Records from a dataset:
Lemma forks_nodes m root ops : forks_ok m root -> nodes_ok m ops.
Proof. intros H k f Hf. left. by apply H. Qed.

(** The tree [t'] has the links of [t], and the same marks. *)
Record same_forks (t t' : HeaviestSubtreeForkChoice) : Prop := mk_same_forks {
  sf_root : tree_root t' = tree_root t;
  sf_parent : forall k, parent_of (fork_infos t') k = parent_of (fork_infos t) k;
  sf_dom : forall k, is_Some (fork_infos t' !! k) <-> is_Some (fork_infos t !! k);
  sf_invalid : forall k, lia_of (fork_infos t') k = lia_of (fork_infos t) k;
  sf_confirmed : forall k, dc (fork_infos t') k = dc (fork_infos t) k
}.

Lemma stake_batch_run t ops root votes :
  forks_ok (fork_infos t) root -> votes_batch (fork_infos t) votes ops ->
  exists t', process_update_operations ops t = Ok t' /\ latest_votes t' = latest_votes t /\ same_forks t t' /\
    forks_ok (fork_infos t') root /\
    forall k, is_Some (fork_infos t' !! k) -> stake_at (fork_infos t') k = wrap64 (voted_stake votes k).
Proof.
  intros HF [HG HM HV].
  assert (HM' : forall k s, ~ todo (rev ops) k (LMarkValid s) /\ ~ todo (rev ops) k (LMarkInvalid s)).
  { intros k s. rewrite !todo_rev. apply HM. }
  destruct (process_operations_keep _ (rev ops) t root
    (op_keeps_and _ _ _ (stake_keeps root (fun k => wrap64 (voted_stake votes k)))
       (no_valid_keeps root (fork_infos t) (fun k s => todo (rev ops) k (LMarkInvalid s)))))
    as (t2 & Hrun2 & [S1 S2 S3 S4 S5] & HF2 & HS2 & HN2).
  - apply HF.
  - by apply gen_batch.
  - by eapply forks_nodes.
  - apply marks_none; [apply HF|apply HF|done].
  - split; [intros k Hk; rewrite batch_delta_rev; by apply HV|]. eapply no_valid_start; [done|apply HM'].
  - exists t2. split; [done|]. split; [done|]. split; [|split; [done|]].
    + split; [done|done|done| |apply HN2]. intros k. apply (nv_same _ _ _ _ HN2). intros s. apply HM'.
    + intros k Hk. rewrite <-HS2 by done. simpl. rewrite Z.add_0_r. symmetry. apply wrap64_small.
      destruct Hk as [f Hf]. unfold stake_at. rewrite Hf. apply (fk_infos _ _ HF2 _ _ Hf).
Qed.

Lemma add_votes_ok votes t :
  stakes_in_range -> NoDup votes.*1 -> fc_ok t ->
  exists t' best, add_votes epoch_stakes epoch_schedule votes t = Ok (t', best) /\ fc_ok t' /\
    get_best_slot t' (tree_root t') = Some best /\ same_forks t t'.
Proof.
  intros Hr Hnd [HF HS]. pose proof (fk_tree _ _ HF) as HT. unfold add_votes, generate_update_operations.
  destruct (generate_ok HT votes t [] ∅ Hr eq_refl Hnd) as (t1 & ops & Hrun & Hm & Hroot & HV); [set_solver| |].
  { split; [apply gen_nil|intros k s; split; apply not_elem_of_nil|]. intros k Hk. simpl.
    rewrite Z.add_0_r, HS by done. apply wrap64_small, wrap64_range. }
  rewrite Hrun. simpl. rewrite <-Hm in HV, HF.
  destruct (stake_batch_run t1 ops _ _ HF HV) as (t2 & Hrun2 & Hvotes & [S1 S2 S3 S4 S5] & HF2 & HS2).
  rewrite Hrun2. simpl. rewrite <-Hroot, <-S1 in HF2.
  destruct (proj1 (tk_root _ _ (fk_tree _ _ HF2))) as [f Hf].
  unfold best_overall_slot, get_best_slot. rewrite Hf. simpl.
  exists t2, (best_slot f). split; [done|]. split; [|split; [by rewrite Hf|]].
  - split; [done|]. intros k Hk. rewrite Hvotes. by apply HS2.
  - rewrite Hm in *. split; [congruence|done..].
Qed.

(** ** The latest votes *)

(** What a vote makes of the latest vote of its voter. *)
Definition latest_after (root_slot : Z) (old : option SlotHashKey) (v : SlotHashKey) : option SlotHashKey :=
  if v.1 <? root_slot then old else if vote_supersedes v old then Some v else old.

Lemma process_votes ops t t' : process_operations ops t = Ok t' -> latest_votes t' = latest_votes t.
Proof.
  revert t. induction ops as [|[[k l] op] ops IH]; intros t; simpl; [by intros [= <-]|].
  intros (t1 & H1 & Hrun)%bind_Ok. rewrite (IH _ Hrun). clear IH Hrun.
  destruct op; simpl in H1; unfold add_slot_stake, subtract_slot_stake, mark_fork_valid, mark_fork_invalid, aggregate_slot in H1;
    destruct (fork_infos t !! k); try (by simplify_eq);
    apply bind_Ok in H1 as (x & _ & H1); by simplify_eq.
Qed.

Lemma generate_votes votes t ops observed t' ops' :
  NoDup votes.*1 -> generate_loop epoch_stakes epoch_schedule votes t ops observed = Ok (t', ops') ->
  (forall p v, (p, v) ∈ votes -> latest_votes t' !! p = latest_after (tree_root t).1 (latest_votes t !! p) v) /\
  (forall p, p ∉ votes.*1 -> latest_votes t' !! p = latest_votes t !! p).
Proof.
  revert t ops observed. induction votes as [|[p v] votes IH]; intros t ops observed Hnd; simpl.
  - intros [= <- _]. split; [by intros p v []%not_elem_of_nil|done].
  - simpl in Hnd. apply NoDup_cons in Hnd as [Hp Hnd].
    assert (Hgo : forall t1 ops1 obs1, tree_root t1 = tree_root t ->
      (forall q, q <> p -> latest_votes t1 !! q = latest_votes t !! q) ->
      latest_votes t1 !! p = latest_after (tree_root t).1 (latest_votes t !! p) v ->
      generate_loop epoch_stakes epoch_schedule votes t1 ops1 obs1 = Ok (t', ops') ->
      (forall q u, (q, u) ∈ (p, v) :: votes -> latest_votes t' !! q = latest_after (tree_root t).1 (latest_votes t !! q) u) /\
      (forall q, q ∉ p :: votes.*1 -> latest_votes t' !! q = latest_votes t !! q)).
    { intros t1 ops1 obs1 Hr Hq Hpv Hrun. destruct (IH t1 ops1 obs1 Hnd Hrun) as [I1 I2]. rewrite Hr in I1. split.
      - intros q u [[= -> ->]|Hin]%elem_of_cons; [by rewrite I2, Hpv|]. rewrite (I1 _ _ Hin), Hq; [done|].
        intros ->. apply Hp. by apply (list_elem_of_fmap_2 fst _ _ Hin).
      - intros q Hq'. rewrite I2, Hq; [done|set_solver|set_solver]. }
    unfold latest_after in Hgo at 1. destruct (v.1 <? (tree_root t).1) eqn:Elt; [apply Hgo; [done|done|done]|].
    intros (_ & _ & Hrun)%bind_Ok. revert Hrun. destruct (vote_supersedes v (latest_votes t !! p)) eqn:Es; [|by apply Hgo].
    intros (ops1 & _ & Hrun)%bind_Ok. apply bind_Ok in Hrun as (ops2 & _ & Hrun). revert Hrun. apply Hgo; simpl; [done| |].
    + intros q Hq. by rewrite lookup_insert_ne.
    + apply lookup_insert_eq.
Qed.

Lemma add_votes_latest votes t t' best :
  NoDup votes.*1 -> add_votes epoch_stakes epoch_schedule votes t = Ok (t', best) ->
  (forall p v, (p, v) ∈ votes -> latest_votes t' !! p = latest_after (tree_root t).1 (latest_votes t !! p) v) /\
  (forall p, p ∉ votes.*1 -> latest_votes t' !! p = latest_votes t !! p).
Proof.
  intros Hnd. unfold add_votes, generate_update_operations.
  intros ([t1 ops] & Hgen & Hrun)%bind_Ok. apply bind_Ok in Hrun as (t2 & Hproc & Hrun).
  apply bind_Ok in Hrun as (b & _ & Hrun). injection Hrun as <- _.
  rewrite (process_votes _ _ _ Hproc). by eapply generate_votes.
Qed.
End Votes.

(** ** The stakes of a bank

    Each batch comes with the stakes of its bank; only those of its voters in the
    epochs of their new and latest votes are read. *)
Section SameStakes.
Context (table epoch_stakes : gmap Epoch EpochStakes) (epoch_schedule : EpochSchedule).

Definition same_stakes (votes : list (Pubkey * SlotHashKey)) (t : HeaviestSubtreeForkChoice) : Prop :=
  forall pk k, (pk, k) ∈ votes -> forall s, s = k.1 \/ (exists old, latest_votes t !! pk = Some old /\ s = old.1) ->
    vote_stake table epoch_schedule pk s = vote_stake epoch_stakes epoch_schedule pk s.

Task directions »
Retype only the lines above between the line with "exists t', process_update_operations" and the line with "(no_valid_keeps root (fork_infos", counting those two lines as well, and keep every character as it is.

Answer box »
  exists t', process_update_operations ops t = Ok t' /\ latest_votes t' = latest_votes t /\ same_forks t t' /\
    forks_ok (fork_infos t') root /\
    forall k, is_Some (fork_infos t' !! k) -> stake_at (fork_infos t') k = wrap64 (voted_stake votes k).
Proof.
  intros HF [HG HM HV].
  assert (HM' : forall k s, ~ todo (rev ops) k (LMarkValid s) /\ ~ todo (rev ops) k (LMarkInvalid s)).
  { intros k s. rewrite !todo_rev. apply HM. }
  destruct (process_operations_keep _ (rev ops) t root
    (op_keeps_and _ _ _ (stake_keeps root (fun k => wrap64 (voted_stake votes k)))
       (no_valid_keeps root (fork_infos t) (fun k s => todo (rev ops) k (LMarkInvalid s)))))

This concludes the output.